Records supplied
(* ===== verification/Sample.v ===== *)
(** * A sample cluster

    A small API server, as a deterministic environment, and sample workloads: what the examples
    and the witnesses run the controller against. *)
From S2P Require Import Prelude Errors Kube Api Effects KubeReference.

Module Sample.

Record server := {
  srv_workload : AIWorkload;
  srv_children : list Object;
  srv_profile : option ConfigMap;
  srv_unstructured : list Unstructured;
  srv_apis : list string;
  srv_secrets : list string;
  srv_writes : N
}.

Definition not_found : error := Ref.api_error NotFound "not found".

Definition same_key (ns name : string) (m : ObjectMeta) : bool :=
  bool_decide (om_Namespace m = ns) && bool_decide (om_Name m = name).

Definition answer_of {A} (o : option A) : reply A :=
  match o with
  | Some a => inr a
  | None => inl not_found
  end.

(** The first child a selection accepts. *)
Definition find_child {A} (sel : Object → option A) (ns name : string) (s : server) : option A :=
  foldr (λ o acc, if same_key ns name (obj_meta o) then match sel o with Some a => Some a | None => acc end else acc)
    None (srv_children s).

Definition find_unstructured (gvk : GroupVersionKind) (ns name : string) (s : server) : option Unstructured :=
  match find_child (λ o, match o with OUnstructured x => if bool_decide (un_GVK x = gvk) then Some x else None
                         | _ => None end) ns name s with
  | Some x => Some x
  | None => first_match (λ u, bool_decide (un_GVK u = gvk) && same_key ns name (un_meta u)) (srv_unstructured s)
  end.

(** The metadata of a stored object. *)
Definition stamp (n : N) (m : ObjectMeta) : ObjectMeta := {|
  om_Name := om_Name m; om_Namespace := om_Namespace m;
  om_UID := if bool_decide (om_UID m = "") then "uid-" +:+ pretty n else om_UID m;
  om_ResourceVersion := pretty n; om_Generation := om_Generation m;
  om_DeletionTimestamp := om_DeletionTimestamp m; om_Labels := om_Labels m;
  om_Annotations := om_Annotations m; om_OwnerReferences := om_OwnerReferences m;
  om_Finalizers := om_Finalizers m; om_other := om_other m |}.

Definition store (o : Object) (s : server) : Object := with_meta (stamp (srv_writes s) (obj_meta o)) o.

Definition with_children (f : list Object → list Object) (s : server) : server := {|
  srv_workload := srv_workload s; srv_children := f (srv_children s); srv_profile := srv_profile s;
  srv_unstructured := srv_unstructured s; srv_apis := srv_apis s; srv_secrets := srv_secrets s;
  srv_writes := (srv_writes s + 1)%N |}.

Definition with_workload (w : AIWorkload) (s : server) : server := {|
  srv_workload := w; srv_children := srv_children s; srv_profile := srv_profile s;
  srv_unstructured := srv_unstructured s; srv_apis := srv_apis s; srv_secrets := srv_secrets s;
  srv_writes := (srv_writes s + 1)%N |}.

Definition same_uid (o o' : Object) : bool := bool_decide (om_UID (obj_meta o) = om_UID (obj_meta o')).

Definition handler (s : server) (e : event) : option (server * answer e) :=
  match e return option (server * answer e) with
  | EGetWorkload ns name =>
      Some (s, if same_key ns name (w_meta (srv_workload s)) then inr (srv_workload s) else inl not_found)
  | EGetServiceAccount ns name =>
      Some (s, answer_of (find_child (λ o, match o with OServiceAccount x => Some x | _ => None end) ns name s))
  | EGetDeployment ns name =>
      Some (s, answer_of (find_child (λ o, match o with ODeployment x => Some x | _ => None end) ns name s))
  | EGetService ns name =>
      Some (s, answer_of (find_child (λ o, match o with OService x => Some x | _ => None end) ns name s))
  | EGetNetworkPolicy ns name =>
      Some (s, answer_of (find_child (λ o, match o with ONetworkPolicy x => Some x | _ => None end) ns name s))
  | EGetHorizontalPodAutoscaler ns name =>
      Some (s, answer_of (find_child (λ o, match o with OHorizontalPodAutoscaler x => Some x | _ => None end) ns name s))
  | EGetPodDisruptionBudget ns name =>
      Some (s, answer_of (find_child (λ o, match o with OPodDisruptionBudget x => Some x | _ => None end) ns name s))
  | EGetUnstructured _ gvk ns name => Some (s, answer_of (find_unstructured gvk ns name s))
  | EGetOther _ _ => Some (s, inl not_found)
  | EGetConfigMap _ ns name =>
      Some (s, match srv_profile s with
               | Some p => if same_key ns name (cm_meta p) then inr p else inl not_found
               | None => inl not_found end)
  | EGetSecretMetadata ns name =>
      Some (s, if bool_decide (name ∈ srv_secrets s) then inr (new_meta name ns) else inl not_found)
  | EListWorkloads ns _ => Some (s, inr [srv_workload s])
  | EServerResources _ => Some (s, inr (srv_apis s))
  | ECreate o => Some (with_children (λ l, l ++ [store o s]) s, None)
  | EPatch before after =>
      Some (with_children (fmap (λ o, if same_uid o before then store after s else o)) s, None)
  | EDelete o _ _ => Some (with_children (filter (λ o', same_uid o' o = false)) s, None)
  | EPatchStatus _ after => Some (with_workload after s, inr after)
  | EEventf _ _ _ _ _ | ERecordResource _ _ | ERecordFailure _ => Some (s, tt)
  | ENow => Some (s, 0%Z)
  | EPanic => None
  end.

(** The calls of a program against the cluster, and the event of the call [n]. *)
Definition calls {A} (s : server) (t : program A) : history := log handler s t.

Definition nth_event (h : history) (n : nat) : event :=
  match h !! n with
  | Some c => call_event c
  | None => EPanic
  end.

Lemma issued {A} (s : server) (t : program A) n :
  (n <? length (calls s t))%nat = true → issues t (take n (calls s t)) (nth_event (calls s t) n).
Proof.
  intros Hn%Nat.ltb_lt. destruct (lookup_lt_is_Some_2 _ _ Hn) as [[e x] Hc].
  unfold nth_event. rewrite Hc. by eapply log_issues.
Qed.

(** A result that is known to be there. *)
Definition result_of {A} (m : res A) (d : A) : A := match m with Ok a => a | _ => d end.
Definition is_ok {A} (m : res A) : bool := match m with Ok _ => true | _ => false end.

Lemma result_of_Ok {A} (m : res A) d : is_ok m = true → m = Ok (result_of m d).
Proof. by destruct m. Qed.

(** ** Workloads *)

Definition ns : string := "awcp-workloads".

Definition spec : AIWorkloadSpec := {|
  sp_Environment := "prod"; sp_Tenant := ""; sp_Policy := ""; sp_Image := "registry.example/app:1";
  sp_Replicas := Some 2%Z; sp_Autoscaling := None; sp_Availability := None;
  sp_Container := {| cs_Port := 8080 |};
  sp_Resources := Some {| rr_Requests := {["cpu" := "100m"]}; rr_Limits := {["cpu" := "1"]} |};
  sp_Health := None; sp_Service := None; sp_Exposure := None; sp_SecretRefs := ["direct"];
  sp_ExternalSecrets := []; sp_Network := None |}.

Definition meta : ObjectMeta := {|
  om_Name := "sample"; om_Namespace := ns; om_UID := "w-uid"; om_ResourceVersion := "1";
  om_Generation := 3; om_DeletionTimestamp := None; om_Labels := None; om_Annotations := None;
  om_OwnerReferences := []; om_Finalizers := []; om_other := [] |}.

Definition empty_status : AIWorkloadStatus := {|
  wst_ObservedGeneration := 0; wst_DesiredReplicas := 0; wst_ReadyReplicas := 0;
  wst_Endpoint := ""; wst_Conditions := [] |}.

Definition workload : AIWorkload := {| w_meta := meta; w_Spec := spec; w_Status := empty_status |}.

(** The workload with everything optional: tenant, autoscaling, budget, external Secret, route. *)
Definition full_spec : AIWorkloadSpec := {|
  sp_Environment := "prod"; sp_Tenant := "team-a"; sp_Policy := ""; sp_Image := "registry.example/app:1";
  sp_Replicas := Some 2%Z;
  sp_Autoscaling := Some {| as_Enabled := Some true; as_MinReplicas := Some 3%Z; as_MaxReplicas := Some 6%Z;
    as_Metrics := [{| am_Type := AutoscalingCPU; am_TargetUtilization := Some 70%Z; am_MetricName := "";
                      am_TargetValue := None |}];
    as_ScaleDownStabilizationSeconds := None |};
  sp_Availability := Some {| av_Enabled := Some true; av_MinAvailable := Some 2%Z; av_MaxUnavailable := None |};
  sp_Container := {| cs_Port := 8080 |}; sp_Resources := None; sp_Health := None; sp_Service := None;
  sp_Exposure := Some {| ex_Mode := ExposureHTTPRoute; ex_Gateway := "edge"; ex_SectionName := "http";
    ex_Hostname := "app.example"; ex_Path := "/" |};
  sp_SecretRefs := ["direct"];
  sp_ExternalSecrets := [{| er_ExternalSecret := "ext"; er_TargetSecret := "target" |}];
  sp_Network := Some {| ns_Enabled := Some false |} |}.

Definition full_workload : AIWorkload := {| w_meta := meta; w_Spec := full_spec; w_Status := empty_status |}.

Definition profile : ConfigMap := {|
  cm_meta := new_meta "awcp-tenant-profile" ns;
  cm_Data := <["tenant" := "team-a"]> {["profile" := "small"]}; cm_other := [] |}.

(** An unstructured object with a true condition. *)
Definition with_condition (gvk : GroupVersionKind) (name typ : string) (fields : gomap) : Unstructured := {|
  un_GVK := gvk; un_meta := new_meta name ns;
  un_Object := fields ++ [("status", AMap [("conditions", ASlice [AMap [
    ("type", AString typ); ("status", AString "True")]])])] |}.

Definition unstructured : list Unstructured := [
  with_condition {| gvk_Group := "external-secrets.io"; gvk_Version := "v1"; gvk_Kind := "ExternalSecret" |}
    "ext" "Ready" [("spec", AMap [
      ("secretStoreRef", AMap [("name", AString "vault"); ("kind", AString "SecretStore")]);
      ("target", AMap [("name", AString "target")])])];
  with_condition {| gvk_Group := "external-secrets.io"; gvk_Version := "v1"; gvk_Kind := "SecretStore" |}
    "vault" "Ready" [];
  with_condition {| gvk_Group := "gateway.networking.k8s.io"; gvk_Version := "v1"; gvk_Kind := "Gateway" |}
    "edge" "Programmed" []].

Definition cluster (w : AIWorkload) : server := {|
  srv_workload := w; srv_children := []; srv_profile := Some profile; srv_unstructured := unstructured;
  srv_apis := ["secretstores"; "externalsecrets"; "gateways"; "httproutes"];
  srv_secrets := ["direct"; "target"]; srv_writes := 10 |}.

End Sample.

Task prompt
Every line from the line containing "srv_secrets : list string;" through the line containing "bool_decide (om_Namespace m" in the records above must be retyped exactly. Leave out the rest.

Output for this exercise
  srv_secrets : list string;
  srv_writes : N
}.

Definition not_found : error := Ref.api_error NotFound "not found".

Definition same_key (ns name : string) (m : ObjectMeta) : bool :=
  bool_decide (om_Namespace m = ns) && bool_decide (om_Name m = name).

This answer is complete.